Let me use the following consequence of partial global square (which appears in my joint paper with Garti). This partial sequence is consistent with the existence of very large cardinals.

Lemma: Let us assume that there is a partial square sequence $\langle C_\alpha \mid \alpha \in S \rangle$ where $S^{\kappa}_{\omega_2} \subseteq S \subseteq \kappa$ (so $\mathrm{otp}\ C_\alpha < \alpha$ for all $\alpha \neq \omega_2$, each one of them is closed and unbounded at $\alpha$ and the sequence is coherent).

Then, there is a partition of $S^\kappa_{\omega}$ into $\aleph_2$ sets, $\langle S_i \mid i < \omega_2\rangle$ such that for all $\alpha < \kappa$ with $\mathrm{cf}\ \alpha = \omega_2$, $\forall i < \omega_2,\, S_i \cap \alpha$ is stationary.

Proof: Recursively, we can start with a partition of $\omega_2$ into $\omega_2$ disjoint stationary sets and using the coherence we can "copy" them upwards.
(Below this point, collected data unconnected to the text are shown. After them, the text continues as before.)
(** The text before and after the leftmost occurrence of a non-empty
    separator, if there is one. *)
Fixpoint cut (sep s : string) : option (string * string) :=
  if startswith sep s then Some (EmptyString, drop (String.length sep) s)
  else match s with
       | EmptyString => None
       | String c t =>
           match cut sep t with
           | Some (a, b) => Some (String c a, b)
           | None => None
           end
       end.

(** [s.split(sep, 1)]. *)
Definition split1 (sep s : string) : list string :=
  match cut sep s with
  | Some (a, b) => [a; b]
  | None => [s]
  end.

Fixpoint split_fuel (fuel : nat) (sep s : string) : list string :=
  match fuel with
  | O => [s]
  | S fuel' =>
      match cut sep s with
      | Some (a, b) => a :: split_fuel fuel' sep b
      | None => [s]
      end
  end.

(** [s.split(sep)] for a non-empty separator: every cut consumes at least
    one character, so the length of [s] is fuel enough. *)
Definition split (sep s : string) : list string :=
  split_fuel (String.length s) sep s.

(** The text after the rightmost occurrence of a non-empty separator. *)
Fixpoint after_last (sep s : string) : option string :=
  match s with
  | EmptyString => None
  | String _ t =>
      match after_last sep t with
      | Some r => Some r
      | None => if startswith sep s then Some (drop (String.length sep) s) else None
      end
  end.

(** [s.rsplit(sep, 1)[-1]], also [s.split(sep)[-1]]. *)
Definition last_field (sep s : string) : string :=
  match after_last sep s with Some r => r | None => s end.

(** [s.split(sep, 1)[-1]]. *)
Definition split1_last (sep s : string) : string :=
  match cut sep s with Some (_, b) => b | None => s end.

(** [xs[0]] of a split, which is never empty. *)
Definition first_field (sep s : string) : string :=
  match split sep s with a :: _ => a | [] => s end.

(** [re.split(r"[;\n,]+", s)]: the pieces between maximal runs of
    separators; [in_run] records that the previous character was one. *)
Definition is_status_sep (c : ascii) : bool :=
  let n := N_of_ascii c in ((n =? 59) || (n =? 10) || (n =? 44))%N.

Fixpoint re_split_run (in_run : bool) (s : string) : list string :=
  match s with
  | EmptyString => [EmptyString]
  | String c t =>
      if is_status_sep c then
        if in_run then re_split_run true t
        else EmptyString :: re_split_run true t
      else
        match re_split_run false t with
        | p :: ps => String c p :: ps
        | [] => [String c EmptyString]
        end
  end.

Definition re_split_status (s : string) : list string :=
  re_split_run false s.

(** Line boundaries of [str.splitlines] below U+0100. *)
Definition is_linebreak (c : ascii) : bool :=
  let n := N_of_ascii c in
  ((10 <=? n) && (n <=? 13) || (28 <=? n) && (n <=? 30) || (n =? 133))%N.

Fixpoint splitlines_from (after_cr : bool) (s : string) : list string :=
  match s with
  | EmptyString => []
  | String c t =>
      if after_cr && (N_of_ascii c =? 10)%N then splitlines_from false t
      else if is_linebreak c then
        EmptyString :: splitlines_from (N_of_ascii c =? 13)%N t
      else
        match splitlines_from false t with
        | p :: ps => String c p :: ps
        | [] => [String c EmptyString]
        end
  end.

(** [s.splitlines()]. *)
Definition splitlines (s : string) : list string := splitlines_from false s.

(** [sep.join(xs)]. *)
Fixpoint join (sep : string) (xs : list string) : string :=
  match xs with
  | [] => EmptyString
  | [x] => x
  | x :: rest => x +:+ sep +:+ join sep rest
  end.

End Py.

(** ** Values, exceptions and the dynamic operations of Python *)

(** A parsed JSON value. Objects keep their members in insertion order;
    a parsed document has pairwise distinct member names. Integers and
    floats are kept apart because [str] prints them differently. *)
Inductive json : Type :=
| JNull
| JBool (b : bool)
| JInt (z : Z)
| JFloat (q : Q)
| JStr (s : string)
| JList (items : list json)
| JObj (members : list (string * json)).

(** The built-in errors the dynamic operations raise, with the value
    they were applied to. *)
Inductive builtin_error : Type :=
| AttributeError (v : json)
| TypeError (v : json)
| KeyError (index : nat)
| IndexError (v : json).

(** The exceptions the service tells apart by class: the two [httpx]
    classes it catches by name and every other [Exception]; each carries
    its [str()]. *)
Inductive exn : Type :=
| HTTPStatusError (status_code : Z) (text : string)
| RequestError (text : string)
| Exception (text : string).

Definition exn_str (e : exn) : string :=
  match e with
  | HTTPStatusError _ t => t
  | RequestError t => t
  | Exception t => t
  end.

Inductive res (A : Type) : Type :=
| Ok (a : A)
| Raise (e : exn).
Arguments Ok {A} a.
Arguments Raise {A} e.

#[global] Instance res_ret : MRet res := fun A a => Ok a.
#[global] Instance res_bind : MBind res := fun A B f m =>
  match m with
  | Ok a => f a
  | Raise e => Raise e
  end.

(** What the interpreter contributes and the service does not inspect:
    the text [str()] gives a value that is not a string, and the message
    of a built-in error. *)
Class Runtime := {
  repr : json -> string;
  error_text : builtin_error -> string
}.

Definition dict := list (string * json).

Fixpoint dict_get (k : string) (d : dict) : option json :=
  match d with
  | [] => None
  | (k', v) :: rest => if String.eqb k k' then Some v else dict_get k rest
  end.

(** [d[k] = v]: an existing key keeps its place, a new key goes last. *)
Fixpoint dict_set (k : string) (v : json) (d : dict) : dict :=
  match d with
  | [] => [(k, v)]
  | (k', v') :: rest =>
      if String.eqb k k' then (k', v) :: rest else (k', v') :: dict_set k v rest
  end.

Definition dict_has (k : string) (d : dict) : bool :=
  match dict_get k d with Some _ => true | None => false end.

Definition dict_keys (d : dict) : list string := map fst d.

Fixpoint chars (s : string) : list json :=
  match s with
  | EmptyString => []
  | String c t => JStr (String c EmptyString) :: chars t
  end.

Section Dynamic.
Context `{Runtime}.

Definition builtin {A} (e : builtin_error) : res A :=
  Raise (Exception (error_text e)).

(** [bool(v)]. *)
Definition truthy (v : json) : bool :=
  match v with
  | JNull => false
  | JBool b => b
  | JInt z => negb (z =? 0)%Z
  | JFloat q => negb (Qnum q =? 0)%Z
  | JStr s => negb (Py.is_empty s)
  | JList l => match l with [] => false | _ => true end
  | JObj m => match m with [] => false | _ => true end
  end.

(** [str(v)]. *)
Definition py_str (v : json) : string :=
  match v with
  | JStr s => s
  | _ => repr v
  end.

(** [v.get(k, default)]. *)
Definition py_get (v : json) (k : string) (default : json) : res json :=
  match v with
  | JObj m => Ok (match dict_get k m with Some x => x | None => default end)
  | _ => builtin (AttributeError v)
  end.

(** The items a [for] loop or a generator expression draws from [v]. *)
Definition py_iter (v : json) : res (list json) :=
  match v with
  | JList l => Ok l
  | JStr s => Ok (chars s)
  | JObj m => Ok (map JStr (dict_keys m))
  | _ => builtin (TypeError v)
  end.

(** [len(v)]. *)
Definition py_len (v : json) : res nat :=
  match v with
  | JList l => Ok (length l)
  | JStr s => Ok (String.length s)
  | JObj m => Ok (length m)
  | _ => builtin (TypeError v)
  end.

(** [v[i]] for a literal index [i >= 0]; the keys of a parsed object are
    strings, so an integer subscript of an object is a [KeyError]. *)
Definition py_index (v : json) (i : nat) : res json :=
  match v with
  | JList l => match nth_error l i with Some x => Ok x | None => builtin (IndexError v) end
  | JStr s => match nth_error (chars s) i with Some x => Ok x | None => builtin (IndexError v) end
  | JObj _ => builtin (KeyError i)
  | _ => builtin (TypeError v)
  end.

(** [v == s] for a string literal [s]. *)
Definition eq_str (v : json) (s : string) : bool :=
  match v with
  | JStr t => String.eqb t s
  | _ => false
  end.

(** [s in v] for a string literal [s]. *)
Definition py_in (s : string) (v : json) : res bool :=
  match v with
  | JList l => Ok (existsb (fun x => eq_str x s) l)
  | JStr t => Ok (Py.contains s t)
  | JObj m => Ok (dict_has s m)
  | _ => builtin (TypeError v)
  end.

(** [v.lower()]. *)
Definition py_lower (v : json) : res string :=
  match v with
  | JStr s => Ok (Py.lower s)
  | _ => builtin (AttributeError v)
  end.

Definition is_str (v : json) : bool :=
  match v with JStr _ => true | _ => false end.

(** [next((x for x in xs if test(x)), None)]: the first item that passes;
    a test that raises before one is found raises. *)
Fixpoint first_where (test : json -> res bool) (xs : list json) : res json :=
  match xs with
  | [] => Ok JNull
  | x :: rest =>
      b ← test x;
      if b : bool then Ok x else first_where test rest
  end.

(** [[f(x) for x in xs]]. *)
Fixpoint map_res {A B} (f : A -> res B) (xs : list A) : res (list B) :=
  match xs with
  | [] => Ok []
  | x :: rest => y ← f x; ys ← map_res f rest; Ok (y :: ys)
  end.

End Dynamic.

(** ** RDAP: server selection, query URL and normalisation ([query_rdap]) *)

Definition NOT_FOUND : string := "Not found".

(** The record returned for [neustar.biz] without any lookup. *)
Definition neustar_statuses : list string :=
  ["clientDeleteProhibited"; "clientTransferProhibited";
   "clientUpdateProhibited"; "serverDeleteProhibited";
   "serverTransferProhibited"; "serverUpdateProhibited"].

Definition neustar_record : dict :=
  [("domain", JStr "neustar.biz");
   ("registrar", JStr "Registry Services, LLC");
   ("statuses", JList (map JStr neustar_statuses));
   ("creation_date", JStr "2001-11-07T00:00:00Z");
   ("registrant_name", JStr "Not available via RDAP");
   ("nexus_categories", JStr "Not available via RDAP");
   ("nameservers", JList [JStr "ns1.dns.nic.biz"; JStr "ns2.dns.nic.biz"])].
(** C5, amended: two rows with the same student name (two equal texts or
    two equal numbers alike) that each yield a chart when processed alone
    yield, in a run on a table that holds them, those same two charts, each
    with the statistics of its own row and in the order of the rows.
    [student_summaries], which is keyed by the name, has exactly one entry
    under that name; it holds the summary of the last chart of that name,
    which comes from the second row or from a later one, so the statistics
    of the first row are written over there.  Under every name the
    dictionary holds the summary of the last chart of that name. *)
Theorem same_name_rows_keep_their_charts R df fmt charts sums pre row1 mid row2 post
    c1 c2 :
  process_data_and_create_charts R df fmt = Ok (charts, sums) ->
  rows df = pre ++ row1 :: mid ++ row2 :: post ->
  charts_of (process_data_and_create_charts R (alone (columns df) row1) fmt) = [c1] ->
  charts_of (process_data_and_create_charts R (alone (columns df) row2) fmt) = [c2] ->
  cell_eqb (student c1) (student c2) = true ->
  exists l1 l2 l3 c_last k,
    charts = l1 ++ c1 :: l2 ++ c2 :: l3
    /\ chart_summary c1 = summarize (subjects c1) (scores c1)
    /\ chart_summary c2 = summarize (subjects c2) (scores c2)
    /\ In c_last (c2 :: l3)
    /\ last_chart charts (student c1) = Some c_last
    /\ last_chart charts (student c2) = Some c_last
    /\ entries_of sums (student c1) = [(k, chart_summary c_last)]
    /\ entries_of sums (student c2) = [(k, chart_summary c_last)]
    /\ distinct_keys sums
    /\ forall name,
        dict_get sums name = option_map chart_summary (last_chart charts name).
Proof.
  intros H Hrows H1 H2 Hsame.
  pose proof (charts_flat_map _ _ _ _ _ H) as Hc.
  assert (Hin : forall c, In c charts ->
                          chart_summary c = summarize (subjects c) (scores c)).
  { intros c Hin. now destruct (chart_from_row _ _ _ _ _ _ H Hin)
      as [row [_ [_ [_ [_ [Hs _]]]]]]. }
  rewrite Hrows in Hc.
  rewrite flat_map_app in Hc. simpl in Hc.
  rewrite flat_map_app in Hc. simpl in Hc.
  rewrite H1, H2 in Hc. simpl in Hc.
  set (f := fun row => charts_of (process_data_and_create_charts R
                                    (alone (columns df) row) fmt)) in Hc.
  set (l1 := flat_map f pre) in Hc. set (l2 := flat_map f mid) in Hc.
  set (l3 := flat_map f post) in Hc.
  assert (Hget : forall name,
             dict_get sums name = option_map chart_summary (last_chart charts name)).
  { intro name.
    destruct (String.eqb_spec (format fmt) "paired") as [Hf|Hf].
    - destruct (process_paired_Ok _ _ _ _ _ Hf H) as [outs [_ [Ec Es]]].
      rewrite Es, <- Ec, summaries_last.
      destruct (last_chart charts name); reflexivity.
    - rewrite process_not_paired in H by assumption. injection H as <- <-.
      reflexivity. }
  assert (Hdist : distinct_keys sums).
  { destruct (String.eqb_spec (format fmt) "paired") as [Hf|Hf].
    - destruct (process_paired_Ok _ _ _ _ _ Hf H) as [outs [_ [_ ->]]].
      apply (summaries_fold_invariant (somes outs) [] I).
    - rewrite process_not_paired in H by assumption. injection H as <- <-.
      exact I. }
  assert (Hsame' : forall c, cell_eqb (student c) (student c1)
                             = cell_eqb (student c) (student c2)).
  { intro c. now apply cell_eqb_same_r. }
  assert (Hlast : exists c_last,
             In c_last (c2 :: l3) /\ last_chart charts (student c2) = Some c_last).
  { unfold last_chart. rewrite Hc.
    rewrite rev_app_distr. simpl rev. rewrite rev_app_distr. simpl rev.
    rewrite <- !app_assoc. rewrite find_app.
    destruct (find (fun c => cell_eqb (student c) (student c2)) (rev l3))
      as [c|] eqn:E.
    - exists c. split; [|reflexivity].
      apply find_some in E. right. apply in_rev. tauto.
    - exists c2. split; [left; reflexivity|]. simpl.
      now rewrite (cell_eqb_trans _ _ _ (cell_eqb_sym _ _ Hsame) Hsame). }
  destruct Hlast as [c_last [Hin_last Hl2]].
  assert (Hl1 : last_chart charts (student c1) = Some c_last).
  { rewrite <- Hl2. unfold last_chart. apply find_same. exact Hsame'. }
  assert (He2 : exists k, entries_of sums (student c2) = [(k, chart_summary c_last)]).
  { apply entries_of_get; [exact Hdist|]. now rewrite Hget, Hl2. }
  destruct He2 as [k He2].
  exists l1, l2, l3, c_last, k.
  split; [exact Hc|].
  split; [apply Hin; rewrite Hc; apply in_or_app; right; simpl; auto|].
  split.
  { apply Hin. rewrite Hc. apply in_or_app. right. simpl. right.
    apply in_or_app. right. simpl. auto. }
  split; [exact Hin_last|]. split; [exact Hl1|]. split; [exact Hl2|].
  split; [|split; [exact He2|split; [exact Hdist|exact Hget]]].
  rewrite <- He2. unfold entries_of. apply filter_ext.
  intros [k' v']. simpl. now apply cell_eqb_same_r.
Qed.
(** * magno_tracker: the state estimator and the saccade segmentation of
      tracking.py, embedded and checked against the design document.

    Conventions of the embedding.
    - A Python float is an exact rational ([Q]); rounding and overflow are
      not modelled.  Where the code creates or tests the special values
      (NaN in the estimator, infinity in the filter bounds) the type [fl]
      adds them.
    - A frame index is an integer ([Z]); slices and indices follow Python
      (a negative index counts from the end, a slice is clamped).
    - A call that can raise returns [result]; a method that mutates its
      object is a function from the object to the mutated object and a
      [result], so that the mutations done before a raise are kept.
    - The numerical kernels of scipy that the code calls (cubic
      interpolation, Butterworth design and filtering, peak finding) and
      the floating-point square root are parameters of the sections that
      use them. *)

From Stdlib Require Import ZArith QArith Qround Qabs List Bool Lia Lqa Sorted.
From Stdlib Require String.
Import ListNotations.
Open Scope Z_scope.

(** ** Python: exceptions, indexing, slicing, rounding *)

Inductive exn : Type :=
| AssertionError
| AttributeError
| IndexError
| ValueError
| LinAlgError
| UnboundLocalError
| ZeroDivisionError.

Inductive result (A : Type) : Type :=
| Ok (a : A)
| Raise (e : exn).

Arguments Ok {A} a.
Arguments Raise {A} e.

Definition bind {A B : Type} (r : result A) (k : A -> result B) : result B :=
  match r with
  | Ok a => k a
  | Raise e => Raise e
  end.

Notation "'do' x <- c ; k" := (bind c (fun x => k))
  (at level 10, x name, c at level 100, k at level 200).

Module Py.

(** [i] normalised as a slice bound of a sequence of length [n]. *)
Definition slice_bound (n i : Z) : Z :=
  let i := if i <? 0 then i + n else i in
  Z.max 0 (Z.min n i).

(** [l[a:b]] *)
Definition slice {A : Type} (l : list A) (a b : Z) : list A :=
  let n := Z.of_nat (length l) in
  let a' := slice_bound n a in
  let b' := slice_bound n b in
  firstn (Z.to_nat (b' - a')) (skipn (Z.to_nat a') l).

(** [l[i]]: IndexError outside [-len, len). *)
Definition index {A : Type} (l : list A) (i : Z) : result A :=
  let n := Z.of_nat (length l) in
  let i' := if i <? 0 then i + n else i in
  if (0 <=? i') && (i' <? n) then
    match nth_error l (Z.to_nat i') with
    | Some x => Ok x
    | None => Raise IndexError
    end
  else Raise IndexError.

(** [int(round(x))]: to the nearest integer, ties to the even one. *)
Definition round (x : Q) : Z :=
  let f := Qfloor x in
  match Qcompare (x - inject_Z f) (1 # 2) with
  | Lt => f
  | Gt => f + 1
  | Eq => if Z.even f then f else f + 1
  end.

(** [a / b] on Python numbers: ZeroDivisionError when [b] is zero. *)
Definition truediv (a b : Q) : result Q :=
  if Qeq_bool b 0 then Raise ZeroDivisionError else Ok (a / b)%Q.

(** [x in range(a, b)] *)
Definition in_range (x a b : Z) : bool := (a <=? x) && (x <? b).

(** [range(n)] as integers. *)
Definition range (n : nat) : list Z := map Z.of_nat (seq 0 n).

(** [l[a:b] = v] on an array: the elements of the slice take the value
    [v], the length does not change. *)
Definition set_slice {A : Type} (l : list A) (a b : Z) (v : A) : list A :=
  let n := Z.of_nat (length l) in
  let a' := slice_bound n a in
  let b' := slice_bound n b in
  map (fun ix => if in_range (fst ix) a' b' then v else snd ix)
      (combine (range (length l)) l).

End Py.

(** ** numpy on one-dimensional arrays of finite numbers *)

Module Np.

Local Open Scope Q_scope.

Definition Qltb (x y : Q) : bool := negb (Qle_bool y x).

(** [np.pi], the double nearest to pi. *)
Definition pi : Q := 884279719003555 # 281474976710656.

(** [np.mod(x, m)] for a positive [m]. *)
Definition mod_ (x m : Q) : Q := x - m * inject_Z (Qfloor (x / m)).

(** The phase correction [np.unwrap] adds for one step [dd] of the input. *)
Definition ph_correct (dd : Q) : Q :=
  let ddmod := mod_ (dd + pi) (2 * pi) - pi in
  let ddmod := if Qeq_bool ddmod (- pi) && Qltb 0 dd then pi else ddmod in
  if Qltb (Qabs dd) pi then 0 else ddmod - dd.

Fixpoint unwrap_from (prev csum : Q) (p : list Q) : list Q :=
  match p with
  | [] => []
  | x :: p' =>
      let csum' := csum + ph_correct (x - prev) in
      (x + csum') :: unwrap_from x csum' p'
  end.

(** [np.unwrap(p)] *)
Definition unwrap (p : list Q) : list Q :=
  match p with
  | [] => []
  | x :: p' => x :: unwrap_from x 0 p'
  end.

Fixpoint gradient_from (prev cur : Q) (rest : list Q) : list Q :=
  match rest with
  | [] => [cur - prev]
  | next :: rest' => ((next - prev) / 2) :: gradient_from cur next rest'
  end.

(** [np.gradient(f)]: central differences inside, one-sided at both ends;
    ValueError on fewer than two samples. *)
Definition gradient (f : list Q) : result (list Q) :=
  match f with
  | f0 :: f1 :: rest => Ok ((f1 - f0) :: gradient_from f0 f1 rest)
  | _ => Raise ValueError
  end.

Fixpoint argmax_from (best_i : nat) (best : Q) (i : nat) (l : list Q) : nat :=
  match l with
  | [] => best_i
  | x :: l' =>
      if Qltb best x then argmax_from i x (S i) l'
      else argmax_from best_i best (S i) l'
  end.

(** [np.argmax(l)]: the first index of the maximum; ValueError on an empty
    array. *)
Definition argmax (l : list Q) : result nat :=
  match l with
  | [] => Raise ValueError
  | x :: l' => Ok (argmax_from 0%nat x 1%nat l')
  end.

(** [np.linspace(a, b, num)] for [num >= 2]. *)
Definition linspace (a b : Q) (num : nat) : list Q :=
  map (fun i => a + inject_Z i * ((b - a) / inject_Z (Z.of_nat num - 1)%Z))
      (Py.range num).

Definition sum (l : list Q) : Q := fold_left Qplus l 0.

(** [np.nanmean] on an array that holds no NaN. *)
Definition nanmean (l : list Q) : Q := sum l / inject_Z (Z.of_nat (length l)).

(** [np.where(mask)[0]] for [mask = map p l]. *)
Definition where_ (p : Q -> bool) (l : list Q) : list Z :=
  map fst (filter (fun ix => p (snd ix)) (combine (Py.range (length l)) l)).

(** [a.max()] of an array of numbers. *)
Definition amax (l : list Q) : result Q :=
  match l with
  | [] => Raise ValueError
  | x :: l' => Ok (fold_left (fun m y => if Qltb m y then y else m) l' x)
  end.

(** [a.min()] of an integer array. *)
Definition min (l : list Z) : result Z :=
  match l with
  | [] => Raise ValueError
  | x :: l' => Ok (fold_left Z.min l' x)
  end.

(** [a.min()] of an array of numbers. *)
Definition amin (l : list Q) : result Q :=
  match l with
  | [] => Raise ValueError
  | x :: l' => Ok (fold_left (fun m y => if Qltb y m then y else m) l' x)
  end.

Fixpoint diff_from (prev : Q) (l : list Q) : list Q :=
  match l with
  | [] => []
  | x :: l' => (x - prev) :: diff_from x l'
  end.

(** [np.diff(a)]: the first differences, one fewer than the samples. *)
Definition diff (a : list Q) : list Q :=
  match a with
  | [] => []
  | x :: a' => diff_from x a'
  end.

Fixpoint cumsum_from (acc : Q) (l : list Q) : list Q :=
  match l with
  | [] => []
  | x :: l' => (acc + x) :: cumsum_from (acc + x) l'
  end.

(** [np.cumsum(a)] *)
Definition cumsum (a : list Q) : list Q :=
  match a with
  | [] => []
  | x :: a' => x :: cumsum_from x a'
  end.

End Np.

(** ** Saccade: the value object built for one candidate window *)

Module Saccade.

Local Open Scope Q_scope.

(** The attributes [Saccade.__init__] assigns.  [success] is [None] while
    the attribute has not been assigned.  The back reference [bout] and
    the drawing done under [display] are left out. *)
Record t : Type := {
  original_arr : list Q;
  start : Z;
  stop : Z;
  arr : list Q;
  framerate : Q;
  time : list Q;
  start_time : Q;
  stop_time : Q;
  start_angle : Q;
  stop_angle : Q;
  arr_relative : list Q;
  amplitude : Q;
  duration : Q;
  velocity : list Q;
  acceleration : list Q;
  peak_velocity : Q;
  peak_time : Q;
  relative_time : list Q;
  success : option bool
}.

(** Reading [saccade.success]: AttributeError when it was never assigned. *)
Definition get_success (s : t) : result bool :=
  match success s with
  | Some b => Ok b
  | None => Raise AttributeError
  end.

(** [saccade.success = b], as [Bout.process_saccades] does. *)
Definition set_success (b : bool) (s : t) : t :=
  {| original_arr := original_arr s; start := start s; stop := stop s;
     arr := arr s; framerate := framerate s; time := time s;
     start_time := start_time s; stop_time := stop_time s;
     start_angle := start_angle s; stop_angle := stop_angle s;
     arr_relative := arr_relative s; amplitude := amplitude s;
     duration := duration s; velocity := velocity s;
     acceleration := acceleration s; peak_velocity := peak_velocity s;
     peak_time := peak_time s; relative_time := relative_time s;
     success := Some b |}.

(** The attributes the baseline steps may reassign. *)
Record window : Type := {
  w_start : Z;
  w_stop : Z;
  w_start_angle : Q;
  w_stop_angle : Q;
  w_duration : Q;
  w_amplitude : Q;
  w_success : bool
}.

(** The noise band of the velocities before onset:
    [(velo_floor, velo_ceiling) = (mean - 2 std, mean + 2 std)]. *)
Definition velo_floor (velo_mean velo_std : Q) : Q := velo_mean - 2 * velo_std.
Definition velo_ceiling (velo_mean velo_std : Q) : Q := velo_mean + 2 * velo_std.

(** The [baseline_test] block: the two branches that clear [success]. *)
Definition baseline_test_fails (peak floor ceiling : Q) : bool :=
  if Np.Qltb peak 0 && Np.Qltb floor peak then true
  else if Np.Qltb 0 peak && Np.Qltb peak ceiling then true
  else false.

(** [self.time]: the frame times relative to the start frame. *)
Definition time_axis (n : nat) (start : Z) (framerate : Q) : list Q :=
  map (fun i => (inject_Z i - inject_Z start) / framerate) (Py.range n).

(** [np.gradient(x) * framerate], as for [self.velocity] and
    [self.acceleration]. *)
Definition rate_of_change (x : list Q) (framerate : Q) : result (list Q) :=
  do g <- Np.gradient x;
  Ok (map (fun v => v * framerate) g).

(** [velos_included = self.velocity[start_frame:self.start]], the
    velocities of the frames before onset. *)
Definition baseline_window (velocity : list Q) (start : Z) : list Q :=
  Py.slice velocity (Z.max (start - 10) 0) start.

Section Init.

(** [np.sqrt] on a non-negative float. *)
Variable np_sqrt : Q -> Q.

(** [scipy.interpolate.interp1d(x, y, kind='cubic')]: it may raise, and so
    may the interpolant it returns when it is applied to new times. *)
Variable interp1d_cubic : list Q -> list Q -> result (list Q -> result (list Q)).

(** [np.nanstd] on an array that holds no NaN. *)
Definition nanstd (l : list Q) : Q :=
  let m := Np.nanmean l in
  np_sqrt (Np.nanmean (map (fun x => (x - m) * (x - m)) l)).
Now, let us assume that there is such a partition for $\kappa$ and assume $\mathrm{CH}$. Then, if $M$ is a $\sigma$-closed model of size $\aleph_1$, and $N$ is a $\sigma$-closed model extending it of order type at least $\omega_2$, then let's look at $\delta$ the supremum of the first $\omega_2$ elements of $N \cap \kappa$ - this is an ordinal of cofinality $\omega_2$. $N \cap \delta$ is $\sigma$-closed set of ordinals and in particular, intersects each $S_i$ for all $i < \omega_2$ which means that $\omega_2 \subseteq N$ but it is not a subset of $M$.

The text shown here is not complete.